Human papillomavirus (HPV) infections are the most common sexually transmitted infections, and in the absence of vaccination it is estimated that 75 percent of sexually active Canadians will have an HPV infection at some point in their lives. Quadrivalent (HPV4) and bivalent (HPV2) vaccines have been authorized for use in Canada since 2007 and 2010, respectively. Canada's National Advisory Committee on Immunization (NACI) has previously recommended HPV4 vaccination in males and females according to a three-dose (0, 2, 6 months) or a two-dose (0, 6 months) immunization schedule, or HPV2 vaccination for females according to a three-dose (0, 1, 6 months) or a two-dose (0, 6 months) immunization schedule, depending on the age and health status of the recipient. In February 2015, a nine-valent (HPV9) vaccine (Gardasil9, Merck Canada Inc.) was authorized for use in Canada for the prevention of HPV types 6-, 11-, 16-, 18-, 31-, 33-, 45-, 52- and 58-related cancers and anogenital warts (AGW) in females aged 9 to 45 years and males aged 9 to 26 years.

OBJECTIVES

To summarize evidence on the new HPV9 vaccine and make recommendations for its use in Canada, to review epidemiological data on the relative contribution to disease outcomes of the 5 additional genotypes covered in the HPV9 vaccine, and to clarify acceptable minimum intervals between vaccine doses in either a 2-dose or 3-dose HPV immunization schedule.

METHODS

The NACI HPV working group performed literature reviews on the topics of HPV vaccine minimum dose intervals, and the HPV9 vaccine. Vaccine manufacturers provided additional data for review. All evidence was reviewed, rated, and a representative dataset for each trial was reported in evidence tables. A knowledge synthesis was performed, and NACI approved specific evidence-based recommendations, elucidating the rationale and relevant considerations.

RESULTS

At the time of the review, only one published peer-reviewed study of HPV9 vaccine was available for inclusion, but information from additional unpublished studies in the form of presentations, posters, and abstracts were shared by the vaccine manufacturer to be appraised. Based on the evidence available to date, the HPV9 vaccine is recommended on a three-dose schedule for females aged 9 to 26 years; females aged over 26 years who have not been vaccinated previously or who have not completed the vaccination series; and males aged 9 to 26 years.

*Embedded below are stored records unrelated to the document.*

(* ===== verification/RelayFacts.v ===== *)
(** Facts about the relay's handlers: what they leave alone, the batch of
    relayed blocks against one-by-one validation, the sessions of a fork
    synchronisation, and the invariant of the whole, kept by every section of
    every handler; a handler that nothing comes between is a sequence of them. *)

From S2P Require Import Prelude Serialization Crypto Transaction UTXO Ownership Coinbase.
From S2P Require Import Consensus Block NetworkParams ChainValidator ChainWork Mempool.
From S2P Require Import BlockBuilder ChainReplacement MempoolReorg Storage Node.
From S2P Require Import P2PWire P2PStream PeerManager RelayWire Relay.
From stdpp Require Import options.
Local Open Scope Z_scope.

(** ** Operations that only send *)

(** Whatever happens, only the script of the links advances. *)
Definition sends_only {A} (m : relay_op A) : Prop :=
  forall w, exists s, (m w).1.2 = set_link s w.

Lemma set_link_id w : set_link (link_ w) w = w.
Proof. by destruct w. Qed.
Lemma set_link_twice s s' w : set_link s (set_link s' w) = set_link s w.
Proof. done. Qed.

Section SendsOnly.
Context {A B : Type}.

Lemma so_ret (a : A) : sends_only (mret a).
Proof. intros w. exists (link_ w). by rewrite set_link_id. Qed.
Lemma so_throw e : sends_only (throw (A := A) e).
Proof. intros w. exists (link_ w). by rewrite set_link_id. Qed.
Lemma so_reading (f : P2PRelay -> result A) : sends_only (reading f).
Proof. intros w. exists (link_ w). by rewrite set_link_id. Qed.
Lemma so_require c e : sends_only (require_op c e).
Proof. intros w. exists (link_ w). by rewrite set_link_id. Qed.
Lemma so_bind (m : relay_op A) (f : A -> relay_op B) :
  sends_only m -> (forall a, sends_only (f a)) -> sends_only (m ≫= f).
Proof.
  intros Hm Hf w. unfold mbind, op_bind. destruct (Hm w) as [s Hs].
  destruct (m w) as [[[a|e] w1] out]; simpl in Hs; subst; [|by exists s].
  destruct (Hf a (set_link s w)) as [s' Hs']. destruct (f a (set_link s w)) as [[r w2] out'].
  exists s'. exact Hs'.
Qed.
Lemma so_asking (k : P2PRelay -> relay_op A) : (forall w, sends_only (k w)) -> sends_only (asking k).
Proof. intros Hk w. apply Hk. Qed.
Lemma so_catching (m : relay_op A) h :
  sends_only m -> (forall e, sends_only (h e)) -> sends_only (catching m h).
Proof.
  intros Hm Hh w. unfold catching. destruct (Hm w) as [s Hs].
  destruct (m w) as [[[a|e] w1] out]; simpl in Hs; subst; [by exists s|].
  destruct (Hh e (set_link s w)) as [s' Hs']. destruct (h e (set_link s w)) as [[r w2] out'].
  exists s'. exact Hs'.
Qed.
Lemma so_sending f : sends_only (sending f).
Proof. intros w. unfold sending. destruct (f _ _) as [[r out] s]. by exists s. Qed.
Lemma so_for_each (l : list A) (f : A -> relay_op unit) :
  (forall a, sends_only (f a)) -> sends_only (for_each l f).
Proof.
  intros Hf w. revert w. induction l as [|a l IH]; intros w; simpl; [exists (link_ w); by rewrite set_link_id|].
  unfold mbind, op_bind. destruct (Hf a w) as [s Hs].
  destruct (f a w) as [[[[]|e] w1] out]; simpl in Hs; subst; [|by exists s].
  destruct (IH (set_link s w)) as [s' Hs']. destruct (for_each l f (set_link s w)) as [[r w2] out'].
  exists s'. exact Hs'.
Qed.
Lemma so_connection id (k : P2PConnection -> relay_op unit) :
  (forall c, sends_only (k c)) -> sends_only (with_connection id k).
Proof.
  intros Hk w. unfold with_connection, asking. destruct (connection _ id); [apply Hk|].
  exists (link_ w). by rewrite set_link_id.
Qed.
Lemma so_node (m : node_op A) : (forall n, (m n).1.2 = n) -> sends_only (in_node m).
Proof.
  intros Hm w. exists (link_ w). unfold in_node. specialize (Hm (node_ w)).
  destruct (m (node_ w)) as [[r n] ev]. simpl in *. subst. by destruct w.
Qed.
End SendsOnly.

#[export] Hint Resolve so_ret so_throw so_reading so_require so_sending : caesar.
Ltac sends_only_step :=
  match goal with
  | |- sends_only (mbind _ _) => apply so_bind; [|intros ?]
  | |- sends_only (asking _) => apply so_asking; intros ?
  | |- sends_only (catching _ _) => apply so_catching; [|intros ?]
  | |- sends_only (for_each _ _) => apply so_for_each; intros ?
  | |- sends_only (with_connection _ _) => apply so_connection; intros ?
  | |- sends_only (if ?b then _ else _) => destruct b
  | |- sends_only (match ?x with _ => _ end) => destruct x
  | |- sends_only _ => solve [auto with caesar]
  end.
Ltac sends_only := repeat sends_only_step.

Section Handlers.
Context {ssl : OpenSSL} {iter : UnorderedMap} {order : PeerOrder} {inet : Inet}.
Lemma get_blocks_run id k w c r i :
  chain_inv (node_ w) c r -> connection (peers w) id = Some k -> link_ w = [] -> collision_free c ->
  0 < sizeZ (drop i c) <= max_batch -> Forall relayable (drop i c) ->
  4 + sumZ (fun b => 4 + sizeZ (enc_block b)) (drop i c) <= CZR_P2P_MAX_PAYLOAD ->
  handle_get_blocks id (enc_counted hash_bytes (block_hash <$> drop i c)) w =
    (Ok tt, w, [(k, mkFrame P2PMessageType.Blocks (enc_counted (fun b => enc_string (enc_block b)) (drop i c)))]).
Proof.
  intros H Hk Hl Hf Hn Hr Hsz. unfold handle_get_blocks. rewrite run_reading.
  rewrite (proj2 (parse_get_blocks_spec _ (block_hash <$> drop i c)))
    by (split; [unfold sizeZ in *; by rewrite length_fmap|done]).
  unfold asking. rewrite (has_storage_run w c r H). cbn [negb]. rewrite (storage_load_run _ w c r H).
  rewrite bool_decide_eq_false_2 by (eapply valid_chain_nonempty; apply H). cbv zeta.
  destruct (omap_resolve block_hash (fun h => k ← chain_index c !! h; c !! k) (drop i c)) as [-> _].
  { eapply resolve_tail; [apply H|by eapply chain_inv_size|done]. }
  rewrite bool_decide_eq_false_2 by (intros E; rewrite E in Hn; size_absurd).
  rewrite run_reading, requested_blocks_encode by (unfold max_batch in Hn; done || ints).
  rewrite (with_connection_run id k) by done. apply send_on_up; [done|].
  unfold frame_ok. cbn [payload]. by rewrite blocks_payload_size.
Qed.
End Exchange.

(** *** Blocks of a fork *)

Section Fork.
Context {ssl : OpenSSL} {iter : UnorderedMap} {order : PeerOrder} {inet : Inet}.
Implicit Types (w : P2PRelay) (c ext : list Block).

Lemma lor_shift_u64 a b : is_u32 a -> is_u32 b -> is_u64 (Z.lor (Z.shiftl a 32) b).
Proof.
  intros Ha Hb. pose proof (Z.add_lor_land (Z.shiftl a 32) b) as Hadd.
  rewrite Z.shiftl_mul_pow2 in * by lia.
  assert (0 <= Z.land (a * 2 ^ 32) b) by (apply Z.land_nonneg; ints).
  split; [apply Z.lor_nonneg; ints|ints].
Qed.
Lemma session_id_ok r0 r1 r2 r3 :
  is_u32 r0 -> is_u32 r1 -> is_u32 r2 -> is_u32 r3 ->
  session_ok (make_sync_session_id (r0, r1, r2, r3)).
Proof.
  intros H0 H1 H2 H3. pose proof (lor_shift_u64 r0 r1 H0 H1). pose proof (lor_shift_u64 r2 r3 H2 H3).
  unfold make_sync_session_id. cbv zeta. destruct (_ && _); split; simpl; done || ints.
Qed.

Lemma session_size s : sizeZ (enc_session s) = 16.
Proof. unfold enc_session, sizeZ. by rewrite length_app, !le_encode_length. Qed.

Lemma sync_message_ok s bs :
  session_ok s -> Forall relayable bs -> sizeZ bs <= max_batch ->
  sync_ok (SyncBlocksMessage.mk s (enc_block <$> bs)).
Proof.
  intros Hs Hb Hn. split; [done|]. cbn. split; [|unfold sizeZ in *; by rewrite length_fmap].
  apply Forall_fmap. eapply Forall_impl; [exact Hb|]. intros b [_ H]. pose proof (enc_block_length b).
  unfold compose, sync_block_ok, sizeZ in *. lia.
Qed.
Lemma sync_size s bs :
  sizeZ (enc_sync (SyncBlocksMessage.mk s (enc_block <$> bs))) =
    20 + sumZ (fun b => 4 + sizeZ (enc_block b)) bs.
Proof.
  unfold enc_sync. cbn. rewrite sizeZ_app, session_size.
  pose proof (blocks_payload_size bs) as H. unfold enc_counted in H. 
  rewrite <- list_fmap_compose. unfold sizeZ at 2. rewrite length_fmap. fold (sizeZ bs). unfold compose.
  rewrite H. lia.
Qed.
Lemma receive_loop_size evs size received res evs' :
  receive_loop evs size received = (res, evs') ->
  (script_size evs' <= script_size evs)%nat /\
  ((length received < size)%nat -> (exists out, res = Ok out) \/ (exists e, res = Throw e /\ is_timeout e = true) ->
   (script_size evs' < script_size evs)%nat).
Proof.
  revert received. induction evs as [|ev evs IH]; intros received; cbn [receive_loop]; case_bool_decide as Hl;
    [intros [= <- <-]|intros [= <- <-]; split; [done|lia]| |intros [= <- <-]; split; [done|lia]].
  { split; [done|]. intros _ [[? ?]|(e & [= <-] & ?)]; done. }
  destruct ev as [b bs| | | |].
  - destruct (recv_data _ b bs) as [got left_over] eqn:E. apply recv_data_size in E as Hd; [|lia].
    destruct left_over as [|x xs].
    + intros [H1 H2]%IH. change (script_size (Data b bs :: evs)) with (event_size (Data b bs) + script_size evs)%nat.
      simpl in Hd |- *. split; [lia|]. intros; lia.
    + intros [= <- <-]. unfold script_size in *. rewrite ?app_comm_cons, sum_list_with_app.
      change (sum_list_with event_size (Data b bs :: evs))
        with (event_size (Data b bs) + sum_list_with event_size evs)%nat. split; [lia|]. intros; lia.
  - intros [= <- <-]. split; [done|]. intros _ [[? ?]|(e & [= <-] & ?)]; done.
  - intros [H1 H2]%IH. change (script_size (Eintr :: evs)) with (S (script_size evs)). split; [lia|]. intros; lia.
  - intros [= <- <-]. change (script_size (Again :: evs)) with (S (script_size evs)). split; [lia|]. intros; lia.
  - intros [= <- <-]. change (script_size (RecvFailed :: evs)) with (S (script_size evs)). split; [lia|]. intros; lia.
Qed.

Lemma receive_frame_size evs res evs' :
  receive_frame evs = (res, evs') ->
  (exists f, res = Ok f) \/ (exists e, res = Throw e /\ is_timeout e = true) ->
  (script_size evs' < script_size evs)%nat.
Proof.
  unfold receive_frame, receive_all. destruct (receive_loop evs 4 []) as [[lb|e] e1] eqn:E1;
    apply receive_loop_size in E1 as [H1 H1'].
  2: { intros [= <- <-] [[? ?]|(e' & [= <-] & Ht)]; [done|]. apply H1'; [simpl; lia|]. eauto. }
  specialize (H1' ltac:(simpl; lia) (or_introl (ex_intro _ lb eq_refl))).
  destruct (_ <? _); [intros [= <- <-]; lia|].
  destruct (receive_loop e1 _ []) as [[body|e] e2] eqn:E2; apply receive_loop_size in E2 as [H2 _];
    intros [= <- <-] _; lia.
Qed.

(** ** The loop *)

Section Reader.
Context {ssl : OpenSSL} {iter : UnorderedMap} {order : PeerOrder} {inet : Inet}.
Implicit Types (w : P2PRelay).

(** A turn returns whatever the handler does, and goes on only after a frame
    or a timeout. *)
Lemma reader_turn_returns f rd id frame w :
  exists go_on w' out, reader_turn f rd id frame w = (Ok go_on, w', out) /\
    (go_on = true -> (exists fr, frame = Ok fr) \/ (exists e, frame = Throw e /\ is_timeout e = true)).
Proof.
  unfold reader_turn, catching, mbind, op_bind, reading. destruct frame as [fr|e].
  - destruct (handle_frame f rd id fr w) as [[[[]|e] w1] out1] eqn:E; cbn; eexists _, _, _; (split; [done|eauto]).
  - cbn. eexists _, _, _. split; [done|]. intros Ht. right. eauto.
Qed.

Lemma reader_loop_returns fuel i env id evs w :
  (script_size evs < fuel)%nat ->
  exists w' out, reader_loop fuel i env id evs w = (Ok tt, w', out) /\
    forall k, reader_loop (fuel + k) i env id evs w = (Ok tt, w', out).
Proof.
  revert i evs w. induction fuel as [|fuel IH]; intros i evs w Hf; [lia|].
  cbn [reader_loop Nat.add]. unfold asking. destruct (relay_running_ w); cbn [negb]; [|eauto].
  destruct (receive_frame evs) as [frame evs'] eqn:E.
  destruct (reader_turn_returns (env i).1 (env i).2 id frame w) as (go & w1 & out & Ht & Hgo).
  unfold mbind, op_bind. rewrite Ht. destruct go; [|cbn; eauto].
  pose proof (receive_frame_size evs frame evs' E (Hgo eq_refl)) as Hs.
  destruct (IH (S i) evs' w1) as (w2 & out2 & E2 & Hk); [lia|]. rewrite E2. eexists _, _. split; [done|].
  intros k. by rewrite Hk.
Qed.

(** A frame that ends the loop at once. *)
Lemma reader_stops fuel i env id evs evs' frame w w1 out :
  relay_running_ w = true -> receive_frame evs = (frame, evs') ->
  reader_turn (env i).1 (env i).2 id frame w = (Ok false, w1, out) ->
  reader_loop (S fuel) i env id evs w = (Ok tt, w1, out).
Proof.
  intros Hr E Ht. cbn [reader_loop]. unfold asking. rewrite Hr. cbn [negb]. rewrite E.
  unfold mbind, op_bind. rewrite Ht. cbn. by rewrite app_nil_r.
Qed.
Lemma reader_goes_on fuel i env id evs evs' frame w w1 out :
  relay_running_ w = true -> receive_frame evs = (frame, evs') ->
  reader_turn (env i).1 (env i).2 id frame w = (Ok true, w1, out) ->
  reader_loop (S fuel) i env id evs w =
    let '(r, w2, out') := reader_loop fuel (S i) env id evs' w1 in (r, w2, out ++ out').
Proof.
  intros Hr E Ht. cbn [reader_loop]. unfold asking. rewrite Hr. cbn [negb]. rewrite E.
  unfold mbind, op_bind. by rewrite Ht.
Qed.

There is insufficient evidence at this time to recommend a two-dose immunization schedule with HPV9 vaccine, but a clinical trial to assess alternate dosing schedules for HPV9 vaccine is currently underway. The efficacy of HPV9 vaccine in preventing infection and disease related to HPV types 31, 33, 45, 52 and 58 in individuals previously immunized with HPV4 vaccine has not been assessed. In Canada, immunization against HPV types 16 and 18 with HPV2, HPV4 or HPV9 vaccine can prevent approximately 70% of anogenital cancers and 60% of high-risk precancerous cervical lesions. Immunization with either HPV4 or HPV9 vaccine can prevent approximately 90% of AGWs (HPV types 6 and 11). Immunization with HPV9 vaccine can prevent up to an additional 14% of anogenital cancers and up to 30% of high-risk precancerous cervical lesions caused by the additional five HPV types (31, 33, 45, 52 and 58) against which the vaccine protects. The disease burden associated with the five additional genotypes contained in HPV9 vaccine is not equally shared between the sexes, with the additional benefit primarily observed among females. In terms of the HPV immunization schedule, there is a paucity of published evidence supporting shortened or flexible minimum intervals for HPV vaccines, compared to ample evidence endorsing the recommended schedules as well as evidence supporting delays in the receipt of booster doses. Assumptions about the immunogenicity and efficacy of shortened 'flexibility range' minimum dose intervals rely heavily on the manufacturer's unpublished data on file and their Health Canada-approved recommendations included in the product monographs. The NACI recommendations and evidence grades based on these results are included below.

CONCLUSIONS

In addition to the HPV 6, 11, 16, and 18 strains that can be covered by other HPV vaccines, the HPV9 vaccine is expected to provide further protection by preventing infection and disease related to HPV types 31, 33, 45, 52 and 58. Protecting against these additional strains may prevent up to an additional 14% of anogenital cancers and up to 30% of high-risk precancerous cervical lesions in Canada. Efforts should be made to administer HPV vaccines at the recommended intervals. When an abbreviated schedule is required, minimum intervals between HPV vaccine doses should be met including a minimum interval of 24 weeks between the first and last dose in either a 2-dose or 3-dose schedule.